What is Data Profiling?

Data Profiling Definition

Data profiling is the process of examining a dataset to understand its structure, content, and quality before using or moving it. Rather than fixing data, profiling produces a diagnosis: how complete each field is, which values occur and how often, where formats are inconsistent, and where duplicates or anomalies exist.

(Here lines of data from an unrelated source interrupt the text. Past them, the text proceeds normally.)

Lemma wlp_intro {A} (m : prog S A) (Q : A -> S -> Prop) s :
  (forall a s', m s = Ok a s' -> Q a s') -> wlp m Q s.
Proof. unfold wlp. destruct (m s); auto. Qed.

Lemma wp_wlp {A} (m : prog S A) Q s : wp m Q s -> wlp m Q s.
Proof. unfold wp, wlp. destruct (m s); tauto. Qed.

Lemma wlp_ret {A} (a : A) (Q : A -> S -> Prop) s : Q a s -> wlp (ret a) Q s.
Proof. exact id. Qed.

Lemma wlp_bind {A B} (m : prog S A) (f : A -> prog S B) Q s :
  wlp m (fun a s' => wlp (f a) Q s') s -> wlp (bind m f) Q s.
Proof. unfold wlp, bind; destruct (m s); auto. Qed.

Lemma wlp_gets {A} (f : S -> A) (Q : A -> S -> Prop) s : Q (f s) s -> wlp (gets f) Q s.
Proof. exact id. Qed.

Lemma wlp_modify f (Q : unit -> S -> Prop) s : Q tt (f s) -> wlp (modify f) Q s.
Proof. exact id. Qed.

Lemma wlp_deref {A} (f : S -> option A) (Q : A -> S -> Prop) s :
  (forall a, f s = Some a -> Q a s) -> wlp (deref f) Q s.
Proof. unfold wlp, deref; destruct (f s); auto. Qed.

Lemma wlp_abort {A} r (Q : A -> S -> Prop) s : wlp (abort_with r) Q s.
Proof. exact I. Qed.

Lemma wlp_BUG_ON c (Q : unit -> S -> Prop) s : (c = false -> Q tt s) -> wlp (BUG_ON c) Q s.
Proof. destruct c; [intros _; exact I|intros H; apply H; reflexivity]. Qed.

Lemma wlp_when c (m : prog S unit) (Q : unit -> S -> Prop) s :
  (c = true -> wlp m Q s) -> (c = false -> Q tt s) -> wlp (when c m) Q s.
Proof. destruct c; simpl; intros H1 H2; [apply H1|apply H2]; reflexivity. Qed.

Lemma wlp_keeps {A} R (m : prog S A) (Q : A -> S -> Prop) s :
  keeps R m -> (forall a s', R s s' -> Q a s') -> wlp m Q s.
Proof. intros H HQ. apply wlp_intro. intros a s' E. eapply HQ, H, E. Qed.

Lemma keeps_wlp {A} R (m : prog S A) :
  (forall s, wlp m (fun _ s' => R s s') s) -> keeps R m.
Proof. intros H s a s' E. exact (wlp_elim _ _ _ _ _ (H s) E). Qed.
(** The partial rule of a [while] loop. *)
Lemma wlp_loop {V R} (I : V -> S -> Prop) (body : V -> prog S (V + R)) (Q : R -> S -> Prop) :
  (forall v s, I v s ->
    wlp (body v) (fun r s' => match r with inl v' => I v' s' | inr x => Q x s' end) s) ->
  forall fuel v s, I v s -> wlp (loop fuel body v) Q s.
Proof.
  intros Hb. induction fuel as [|f IH]; intros v s HI; [exact Logic.I|].
  rewrite loop_S. apply wlp_bind. specialize (Hb v s HI). unfold wlp in Hb |- *.
  destruct (body v s) as [[v'|x] s'|r]; [apply IH, Hb|exact Hb|exact Logic.I].
Qed.

Lemma wlp_conseq {A} (m : prog S A) (P Q : A -> S -> Prop) s :
  wlp m P s -> (forall a s', P a s' -> Q a s') -> wlp m Q s.
Proof. unfold wlp. destruct (m s); auto. Qed.

(** two properties of the same run *)
Lemma wp_and_wlp {A} (m : prog S A) (Q1 Q2 : A -> S -> Prop) s :
  wp m Q1 s -> wlp m Q2 s -> wp m (fun a s' => Q1 a s' /\ Q2 a s') s.
Proof. unfold wp, wlp. destruct (m s); auto. Qed.

Lemma wlp_and {A} (m : prog S A) (Q1 Q2 : A -> S -> Prop) s :
  wlp m Q1 s -> wlp m Q2 s -> wlp m (fun a s' => Q1 a s' /\ Q2 a s') s.
Proof. unfold wlp. destruct (m s); auto. Qed.

Lemma wlp_and_keeps {A} R (m : prog S A) (Q : A -> S -> Prop) s :
  keeps R m -> wlp m Q s -> wlp m (fun a s' => Q a s' /\ R s s') s.
Proof.
  intros Hk. unfold wlp. destruct (m s) as [a s'|] eqn:E; [|auto].
  intros HQ. split; [exact HQ|exact (Hk s a s' E)].
Qed.

Lemma wp_keeps {A} R (m : prog S A) (Q : A -> S -> Prop) s :
  keeps R m -> wp m (fun a s' => R s s' -> Q a s') s -> wp m Q s.
Proof.
  intros Hk. unfold wp. destruct (m s) as [a s'|] eqn:E; [|exact id]. intros H. apply H, (Hk _ _ _ E).
Qed.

What does profiling analyze?

Typical profiling checks include completeness (what percentage of records have a value in each field), value distribution (the range and frequency of values, which exposes outliers like a product price of -40), format consistency (dates stored as both 01/02/2025 and 2025-02-01), uniqueness (fields that should be unique, such as SKUs, but aren't), and relationships (whether references between records actually resolve).

Why does it matter?

Profiling is the essential first step before data migration, system integration, or any data quality initiative. Migration projects fail most often because source data problems are discovered mid-project; profiling surfaces them upfront, when they are cheapest to fix. In MDM platforms, profiling and quality tools work together to analyze, cleanse, and standardize data, turning guesswork into a scoped cleanup plan.

How is it different from data validation?

Data validation enforces rules on data as it enters or moves through a system, rejecting records that fail. Profiling is exploratory: it examines data that already exists to reveal its actual state. Profiling findings are frequently used to define the validation rules that prevent the same problems from recurring.